Data for this task Start Marker

Lemma option_state_short l : option_state l <> h_matching_connection_token -> zlen l <= 10.
Proof.
  intros Hl. destruct (state_in_spec option_states h_matching_connection_token l) as [(e & He & <- & _)|[_ E]]; [|done].
  assert (forallb (fun e => zlen e.1 <=? 10) option_states = true) as Ht by (vm_compute; reflexivity).
  rewrite forallb_forall in Ht. apply list_elem_of_In in He. specialize (Ht e He). lia.
Qed.

Lemma option_settled el : ~ cut_short el -> settled (option_state (lower_option el)) = true.
Proof.
  intros Hc. unfold option_state.
  destruct (state_in_spec option_states h_matching_connection_token (lower_option el)) as [(e & He & Hel & ->)|[_ ->]]; [|done].
  assert (forallb (fun e => settled e.2 || existsb (fun w => bool_decide (e.1 `prefix_of` w) && negb (bool_decide (e.1 = w)))
    connection_words) option_states = true) as Ht by (vm_compute; reflexivity).
  rewrite forallb_forall in Ht. apply list_elem_of_In in He. specialize (Ht e He).
  apply orb_true_iff in Ht as [?|Hw]; [done|]. exfalso. apply Hc. rewrite Hel in Hw.
  apply existsb_exists in Hw as (w & Hw & [Hp Hn]%andb_true_iff). exists w. split; [by apply list_elem_of_In|].
  split; [by apply bool_decide_eq_true in Hp|]. apply negb_true_iff in Hn. by apply bool_decide_eq_false in Hn.
Qed.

Data for this task End Marker

### Task details
What you output should match every line above exactly.

### Exercise solution
Lemma option_state_short l : option_state l <> h_matching_connection_token -> zlen l <= 10.
Proof.
  intros Hl. destruct (state_in_spec option_states h_matching_connection_token l) as [(e & He & <- & _)|[_ E]]; [|done].
  assert (forallb (fun e => zlen e.1 <=? 10) option_states = true) as Ht by (vm_compute; reflexivity).
  rewrite forallb_forall in Ht. apply list_elem_of_In in He. specialize (Ht e He). lia.
Qed.

Lemma option_settled el : ~ cut_short el -> settled (option_state (lower_option el)) = true.
Proof.
  intros Hc. unfold option_state.
  destruct (state_in_spec option_states h_matching_connection_token (lower_option el)) as [(e & He & Hel & ->)|[_ ->]]; [|done].
  assert (forallb (fun e => settled e.2 || existsb (fun w => bool_decide (e.1 `prefix_of` w) && negb (bool_decide (e.1 = w)))
    connection_words) option_states = true) as Ht by (vm_compute; reflexivity).
  rewrite forallb_forall in Ht. apply list_elem_of_In in He. specialize (Ht e He).
  apply orb_true_iff in Ht as [?|Hw]; [done|]. exfalso. apply Hc. rewrite Hel in Hw.
  apply existsb_exists in Hw as (w & Hw & [Hp Hn]%andb_true_iff). exists w. split; [by apply list_elem_of_In|].
  split; [by apply bool_decide_eq_true in Hp|]. apply negb_true_iff in Hn. by apply bool_decide_eq_false in Hn.
Qed.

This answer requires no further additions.